● EXERCISE DETAILS: Look below for the line containing "Lemma limit_skip (st"; from there through the line containing "rewrite <- StrFacts.app_assoc in E.", both lines included, please set down each line exactly and nothing else.

● RECORDS FOR THE EXERCISE:

(** [send] never throws, and what it does to the channel is to offer
    some things to the outbound queue. *)
Lemma send_returns (data : Data) c :
  exists r c' ds, send data c = Normal r c' /\ offered ds c c'.
Proof.
  unfold send, chunkStringOntoQueue_, chunkBufferOntoQueue_.
  destruct (negb _); [eauto using offered_nil|].
  destruct (exceeds _ _); [eauto using offered_nil|].
  destruct data as [sv bv]; cbn [str buffer].
  destruct sv; destruct bv; cbn [truthy];
    repeat match goal with |- context [if ?b then _ else _] => destruct b end;
    eauto using offered_nil.
  all: match goal with
       | |- context [toPeerDataQueue_handle ?x ?c] =>
           destruct (toPeerDataQueue_handle_returns x c) as (p & c' & -> & Ho)
       | |- context [forEach_handle ?l ?ps ?c] =>
           destruct (forEach_handle_returns l ps c) as (ps' & c' & -> & _ & Ho)
       end; cbn; eauto.
Qed.

(** *** The lifecycle runs on its own *)

Lemma fulfillOpened_returns c :
  exists c',
    fulfillOpened c = Normal tt c'
    /\ lifecycle_of c' = lifecycle_open (lifecycle_of c)
    /\ dataFromPeerQueue c' = dataFromPeerQueue c
    /\ timeouts c' = timeouts c
    /\ match onceOpened c with
       | Pending =>
           isHandling (toPeerDataQueue_ c') = true
           /\ queue_ (toPeerDataQueue_ c') = []
           /\ wire c' = wire c ++ flat_map calls_of (things (toPeerDataQueue_ c))
       | Settled _ => c' = c
       end.
Proof.
  unfold fulfillOpened, lifecycle_open.
  destruct (onceOpened c) eqn:Ho.
  - match goal with |- context [setHandler ?x] =>
      destruct (setHandler_returns x) as (c' & -> & Hh & Hq & Hw & Hl & Hd & Ht)
    end.
    exists c'. split; [reflexivity|].
    rewrite Hl, Hd, Ht, Hw. destruct c; cbn in *. subst. repeat split; auto.
  - exists c. unfold lifecycle_of at 2. cbn. rewrite Ho. auto.
Qed.
Lemma dec_digits (n : nat) : Str.forallb is_digit (dec n) = true.
Proof.
  unfold dec, NilZero.string_of_uint.
  destruct (Nat.to_uint n) eqn:E; try done; rewrite <- E; apply string_of_uint_digits.
Qed.

Lemma plain_not (sub : string) (c : ascii) :
  Str.forallb plain sub = true ->
  is_digit c = true \/ c = "$"%char ->
  Str.forallb (fun a => negb (Ascii.eqb a c)) sub = true.
Proof.
  intros Hsub Hc. apply (forallb_weaken plain); [|done].
  intros a [Hd Hdollar]%andb_prop.
  destruct (Ascii.eqb a c) eqn:E; [|done].
  apply Ascii.eqb_eq in E. subst a.
  destruct Hc as [Hc | ->]; [by rewrite Hc in Hd | done].
Qed.

Lemma contains_empty (sub : string) : sub <> EmptyString -> contains EmptyString sub = false.
Proof. by destruct sub. Qed.

Lemma contains_after_digits (sub d x : string) :
  sub <> EmptyString -> Str.forallb plain sub = true -> Str.forallb is_digit d = true ->
  contains (d ++ x) sub = true -> contains x sub = true.
Proof.
  intros Hne Hsub. induction d as [|c d IH]; intros Hd H; [done|].
  simpl in Hd. apply andb_prop in Hd as [Hc Hd].
  apply IH; [done|].
  change (String c d ++ x) with (EmptyString ++ String c (d ++ x)) in H.
  apply contains_split in H as [H|H]; [|done| done |].
  - by rewrite contains_empty in H.
  - apply plain_not; [done | by left].
Qed.

(** Numbering the markers brings in no occurrence of a plain text. *)
Lemma contains_numbered (sub : string) (i : nat) (seg0 : string) (segs : list string) :
  sub <> EmptyString -> Str.forallb plain sub = true ->
  contains (numbered i seg0 segs) sub = true ->
  contains (marked seg0 segs) sub = true.
Proof.
  intros Hne Hsub. revert i seg0.
  induction segs as [|s segs IH]; intros i seg0 H; [done|].
  cbn [numbered marked] in *.
  change ("$" ++ dec i ++ numbered (S i) s segs)
    with (String "$" (dec i ++ numbered (S i) s segs)) in H.
  apply contains_split in H as [H|H]; [| |done|].
  - by apply contains_app_l.
  - apply contains_app_r. apply (contains_app_r "?").
    apply (IH (S i)). apply (contains_after_digits sub (dec i)); auto using dec_digits.
  - apply plain_not; [done | by right].
Qed.

Lemma jsonb_opens (bol : bool) (t : string) :
  strip_prefix "::jsonb" t = None -> match_at Pgsql.jsonbPattern bol t = None.
Proof.
  intros H. unfold match_at, Pgsql.jsonbPattern. cbn [exec].
  by rewrite lit_exact, H.
Qed.

Lemma jsonbFix_absent (s : string) :
  contains s "::jsonb" = false -> Pgsql.jsonbFix s = s.
Proof.
  intros H. unfold Pgsql.jsonbFix, ReplaceAllFunc.
  by rewrite (replace_go_absent _ _ "::jsonb" tt true s jsonb_opens H).
Qed.

Lemma limit_opens (bol : bool) (t : string) :
  strip_prefix " LIMIT " t = None -> match_at Pgsql.limitPattern bol t = None.
Proof.
  intros H. unfold match_at, Pgsql.limitPattern. cbn [exec].
  by rewrite lit_exact, H.
Qed.

Lemma limitFix_absent (s : string) :
  contains s " LIMIT " = false -> Pgsql.limitFix s = s.
Proof.
  intros H. unfold Pgsql.limitFix, ReplaceAllString, ReplaceAllFunc.
  by rewrite (replace_go_absent _ _ " LIMIT " tt true s limit_opens H).
Qed.

End NumberedFacts.

(** ** The pagination clause *)

Module LimitFacts.
Import Str StrFacts Regexp RegexpFacts Gdb Canonical PlaceholderFacts NumberedFacts.

Lemma digit_not_space (c : ascii) : is_digit c = true -> is_space c = false.
Proof. destruct c as [[] [] [] [] [] [] [] []]; by vm_compute. Qed.

Lemma limit_bol (s : string) :
  match_at Pgsql.limitPattern true s = match_at Pgsql.limitPattern false s.
Proof. reflexivity. Qed.

Lemma limit_match (a b ws post : string) :
  a <> EmptyString -> Str.forallb is_digit a = true ->
  b <> EmptyString -> Str.forallb is_digit b = true ->
  Str.forallb is_space ws = true ->
  starts_in CDigit post = false ->
  match_at Pgsql.limitPattern false (" LIMIT " ++ a ++ "," ++ ws ++ b ++ post)
  = Some (Found (" LIMIT " ++ a ++ "," ++ ws ++ b) [(2%nat, b); (1%nat, a)] post).
Proof.
  intros Ha Hda Hb Hdb Hws Hpost.
  destruct a as [|a0 a]; [done|]. destruct b as [|b0 b]; [done|].
  simpl in Hda, Hdb. apply andb_prop in Hda as [Ha0 Hda]. apply andb_prop in Hdb as [Hb0 Hdb].
  unfold match_at, Pgsql.limitPattern, Plus. cbn [exec].
  rewrite lit_exact, strip_prefix_app.
  change (String a0 a ++ "," ++ ws ++ String b0 b ++ post)
    with (String a0 (a ++ "," ++ ws ++ String b0 b ++ post)).
  cbn [in_cls]. rewrite Ha0.
  erewrite star_greedy_run; [reflexivity | exact Hda | reflexivity |].
  cbn beta. change ("," ++ ws ++ String b0 b ++ post) with (String "," (ws ++ String b0 b ++ post)).
  cbn [in_cls]. rewrite Ascii.eqb_refl.
  erewrite star_greedy_run; [reflexivity | exact Hws | |].
  - change (String b0 b ++ post) with (String b0 (b ++ post)).
    cbn [starts_in in_cls]. by apply digit_not_space.
  - cbn beta. change (String b0 b ++ post) with (String b0 (b ++ post)).
    cbn [in_cls]. rewrite Hb0.
    erewrite star_greedy_run; [reflexivity | exact Hdb | exact Hpost |].
    reflexivity.
Qed.

Section Skip.

Context {St : Type} (f : St -> found -> St * string).

Lemma limit_replace_bol (st : St) (s : string) :
  replace_go Pgsql.limitPattern f st true 0 s = replace_go Pgsql.limitPattern f st false 0 s.
Proof. by destruct s. Qed.

(** Up to the first [" LIMIT "] of the text nothing matches. *)
Lemma limit_skip (st : St) (pre y : string) :
  contains (pre ++ " LIMIT") " LIMIT " = false ->
  replace_go Pgsql.limitPattern f st false 0 (pre ++ " LIMIT" ++ y)
  = (let (st', out) := replace_go Pgsql.limitPattern f st false 0 (" LIMIT" ++ y) in
     (st', pre ++ out)).
Proof.
  induction pre as [|c pre IH]; intros H.
  - change (EmptyString ++ " LIMIT" ++ y) with (" LIMIT" ++ y).
    by destruct (replace_go _ _ _ _ _ _).
  - change (String c pre ++ " LIMIT") with (String c (pre ++ " LIMIT")) in H.
    apply contains_cons_false in H as [Hhead Htail].
    change (String c pre ++ " LIMIT" ++ y) with (String c (pre ++ " LIMIT" ++ y)).
    rewrite replace_go_miss.
    + rewrite (IH Htail).
      destruct (replace_go Pgsql.limitPattern f st false 0 (" LIMIT" ++ y)) as [st' out].
      reflexivity.
    + apply limit_opens.
      destruct (strip_prefix " LIMIT " (String c (pre ++ " LIMIT" ++ y))) as [r|] eqn:E; [|done].
      change (String c (pre ++ " LIMIT" ++ y)) with (String c pre ++ " LIMIT" ++ y) in E.
      rewrite <- StrFacts.app_assoc in E.
      apply strip_prefix_within in E as [r' Hr'].
      * change (String c pre ++ " LIMIT") with (String c (pre ++ " LIMIT")) in Hr'. congruence.
      * rewrite length_app. simpl. lia.
Qed.

End Skip.

Lemma limit_expand (w a b post : string) :
  expand Pgsql.limitTemplate (Found w [(2%nat, b); (1%nat, a)] post)
  = " LIMIT " ++ b ++ " OFFSET " ++ a.
Proof. vm_compute. reflexivity. Qed.
(** * Text-to-audio: text chunking, Q&A lookup, audio post-processing

    A shallow embedding of the pure parts of the text-to-audio repository
    ([src/text_processor.py], [src/audio_processor.py], [src/main.py],
    [examples/qa_system.py]) together with the properties its specification
    states about them.

    Modelling conventions.
    - A Python [str] is a [list ascii]; a character is a code point in
      U+0000..U+00FF (Latin-1), on which [lower], [isspace] and the regular
      expression classes [\s] and [\w] are the ones of CPython's Unicode
      tables.  [str.lower] maps this range into itself.
    - Python integers are [Z]; [len] is [Z.of_nat (length _)].
    - Audio samples are real numbers ([R]): the floating-point arithmetic of
      numpy is idealised as exact arithmetic.
    - Calls that leave the repository (the NLTK sentence tokenizer, the
      speech model, the sound file writer) are parameters of the functions
      that use them. *)

From Stdlib Require Import Ascii String List ZArith Lia Bool Arith.
From Stdlib Require Import DecimalString Reals Lra.
Import ListNotations.

Set Implicit Arguments.

(** ** Python string primitives *)

Module Py.

Definition str := list ascii.

Definition of_string (s : string) : str := list_ascii_of_string s.

Definition code (c : ascii) : nat := nat_of_ascii c.

Definition between (lo hi : nat) (c : ascii) : bool :=
  (lo <=? code c) && (code c <=? hi).

(** [str.isspace] on one character (the table behind [\s], [split()] and
    [strip()]): TAB..CR, FS..US, SPACE, NEL, NBSP. *)
Definition isspace (c : ascii) : bool :=
  between 9 13 c || between 28 32 c || (code c =? 133) || (code c =? 160).

(** Characters with an upper-case form distinct from their lower-case one:
    A-Z and the Latin-1 capitals U+00C0..U+00DE except the times sign. *)
Definition isupper (c : ascii) : bool :=
  between 65 90 c || (between 192 222 c && negb (code c =? 215)).

Definition lower_char (c : ascii) : ascii :=
  if isupper c then ascii_of_nat (code c + 32) else c.

Definition lower (s : str) : str := map lower_char s.

Definition isdigit_ascii (c : ascii) : bool := between 48 57 c.

(** [\w] of the [re] module for [str] patterns: alphanumeric or underscore. *)
Definition isword (c : ascii) : bool :=
  between 48 57 c || between 65 90 c || between 97 122 c || (code c =? 95)
  || (code c =? 170) || (code c =? 178) || (code c =? 179) || (code c =? 181)
  || (code c =? 185) || (code c =? 186) || between 188 190 c
  || between 192 214 c || between 216 246 c || between 248 255 c.

(** [string.punctuation] *)
Definition punctuation : str :=
  of_string "!" ++ [ascii_of_nat 34]
  ++ of_string "#$%&'()*+,-./:;<=>?@[\]^_`{|}~".

Definition ispunct (c : ascii) : bool := existsb (Ascii.eqb c) punctuation.

Definition eqc (a b : ascii) : bool := Ascii.eqb a b.

Definition mem (c : ascii) (cs : str) : bool := existsb (eqc c) cs.

Fixpoint eqs (a b : str) : bool :=
  match a, b with
  | [], [] => true
  | x :: a', y :: b' => eqc x y && eqs a' b'
  | _, _ => false
  end.

(** [s.startswith(p)] *)
Fixpoint startswith (p s : str) : bool :=
  match p, s with
  | [], _ => true
  | _ :: _, [] => false
  | x :: p', y :: s' => eqc x y && startswith p' s'
  end.

(** [p in s] for strings *)
Fixpoint contains (p s : str) : bool :=
  startswith p s ||
  match s with
  | [] => false
  | _ :: s' => contains p s'
  end.

(** [s.lstrip(chars)], [s.rstrip(chars)], [s.strip(chars)] with the set of
    characters given as a predicate. *)
Fixpoint lstrip (f : ascii -> bool) (s : str) : str :=
  match s with
  | [] => []
  | c :: s' => if f c then lstrip f s' else s
  end.

Definition rstrip (f : ascii -> bool) (s : str) : str :=
  rev (lstrip f (rev s)).

Definition strip (f : ascii -> bool) (s : str) : str :=
  rstrip f (lstrip f s).

(** [s.strip()] *)
Definition strip_ws (s : str) : str := strip isspace s.

(** [s[:n]] and [s[n:]] for [0 <= n] *)
Definition slice_to (n : nat) (s : str) : str := firstn n s.
Definition slice_from (n : nat) (s : str) : str := skipn n s.

(** [s.replace(old, new)]: non-overlapping occurrences, leftmost first.
    [skip] counts the characters of a matched occurrence still to drop. *)
Fixpoint replace_from (old new : str) (skip : nat) (s : str) : str :=
  match s with
  | [] => []
  | c :: s' =>
      match skip with
      | S k => replace_from old new k s'
      | O =>
          if startswith old s
          then new ++ replace_from old new (length old - 1) s'
          else c :: replace_from old new 0 s'
      end
  end.

Definition replace (old new s : str) : str :=
  match old with
  | [] => new ++ flat_map (fun c => c :: new) s
  | _ :: _ => replace_from old new 0 s
  end.

(** [sep.join(parts)] *)
Fixpoint join (sep : str) (parts : list str) : str :=
  match parts with
  | [] => []
  | [p] => p
  | p :: rest => p ++ sep ++ join sep rest
  end.

(** Pieces of [s] between maximal runs of separator characters, the empty
    pieces included: [re.split('[...]+', s)]. [cur] is the piece being
    read, reversed; [insep] tells whether the previous character was a
    separator. *)
Fixpoint split_runs (f : ascii -> bool) (cur : str) (insep : bool) (s : str)
  : list str :=
  match s with
  | [] => [rev cur]
  | c :: s' =>
      if f c
      then if insep then split_runs f cur true s'
           else rev cur :: split_runs f [] true s'
      else split_runs f (c :: cur) false s'
  end.

Definition re_split (f : ascii -> bool) (s : str) : list str :=
  split_runs f [] false s.

Definition nonempty (s : str) : bool :=
  match s with [] => false | _ :: _ => true end.

(** [s.split()]: split on runs of whitespace, no empty words. *)
Definition split (s : str) : list str :=
  filter nonempty (re_split isspace s).

(** [re.sub('[...]+', rep, s)] for a character class given as a predicate *)
Fixpoint sub_runs (f : ascii -> bool) (rep : str) (insep : bool) (s : str)
  : str :=
  match s with
  | [] => []
  | c :: s' =>
      if f c
      then if insep then sub_runs f rep true s'
           else rep ++ sub_runs f rep true s'
      else c :: sub_runs f rep false s'
  end.

(** [re.sub('[...]', rep, s)]: every character of the class on its own *)
Definition sub_each (f : ascii -> bool) (rep : str) (s : str) : str :=
  flat_map (fun c => if f c then rep else [c]) s.

Definition len (s : str) : Z := Z.of_nat (length s).

End Py.

(** ** [src/text_processor.py] *)

Module TextProcessor.
Import Py.

(** [self.abbreviations], in the insertion order of the dictionary *)
Definition abbreviations : list (str * str) :=
  map (fun p => (of_string (fst p), of_string (snd p)))
    [ ("dr.", "doctor"); ("mr.", "mister"); ("mrs.", "misses");
      ("ms.", "miss"); ("prof.", "professor"); ("st.", "street");
      ("ave.", "avenue"); ("blvd.", "boulevard"); ("etc.", "etcetera");
      ("vs.", "versus"); ("e.g.", "for example"); ("i.e.", "that is") ]%string.

(** [self.numbers] *)
Definition numbers : list (str * str) :=
  map (fun p => (of_string (fst p), of_string (snd p)))
    [ ("0", "zero"); ("1", "one"); ("2", "two"); ("3", "three");
      ("4", "four"); ("5", "five"); ("6", "six"); ("7", "seven");
      ("8", "eight"); ("9", "nine"); ("10", "ten"); ("11", "eleven");
      ("12", "twelve"); ("13", "thirteen"); ("14", "fourteen");
      ("15", "fifteen"); ("16", "sixteen"); ("17", "seventeen");
      ("18", "eighteen"); ("19", "nineteen"); ("20", "twenty") ]%string.

(** [d.get(k)] on a dictionary kept as its list of items *)
Fixpoint lookup (k : str) (d : list (str * str)) : option str :=
  match d with
  | [] => None
  | (k', v) :: d' => if eqs k k' then Some v else lookup k d'
  end.

(** The symbol table of [_handle_special_characters], in insertion order *)
Definition replacements : list (str * str) :=
  map (fun p => (of_string (fst p), of_string (snd p)))
    [ ("&", " and "); ("@", " at "); ("#", " hash "); ("$", " dollar ");
      ("%", " percent "); ("+", " plus "); ("=", " equals ");
      ("<", " less than "); (">", " greater than "); ("|", " or ") ]%string.

(** [for k, v in table.items(): text = text.replace(k, v)] *)
Definition replace_all (table : list (str * str)) (text : str) : str :=
  fold_left (fun t kv => replace (fst kv) (snd kv) t) table text.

● SOLUTION:
Lemma limit_skip (st : St) (pre y : string) :
  contains (pre ++ " LIMIT") " LIMIT " = false ->
  replace_go Pgsql.limitPattern f st false 0 (pre ++ " LIMIT" ++ y)
  = (let (st', out) := replace_go Pgsql.limitPattern f st false 0 (" LIMIT" ++ y) in
     (st', pre ++ out)).
Proof.
  induction pre as [|c pre IH]; intros H.
  - change (EmptyString ++ " LIMIT" ++ y) with (" LIMIT" ++ y).
    by destruct (replace_go _ _ _ _ _ _).
  - change (String c pre ++ " LIMIT") with (String c (pre ++ " LIMIT")) in H.
    apply contains_cons_false in H as [Hhead Htail].
    change (String c pre ++ " LIMIT" ++ y) with (String c (pre ++ " LIMIT" ++ y)).
    rewrite replace_go_miss.
    + rewrite (IH Htail).
      destruct (replace_go Pgsql.limitPattern f st false 0 (" LIMIT" ++ y)) as [st' out].
      reflexivity.
    + apply limit_opens.
      destruct (strip_prefix " LIMIT " (String c (pre ++ " LIMIT" ++ y))) as [r|] eqn:E; [|done].
      change (String c (pre ++ " LIMIT" ++ y)) with (String c pre ++ " LIMIT" ++ y) in E.
      rewrite <- StrFacts.app_assoc in E.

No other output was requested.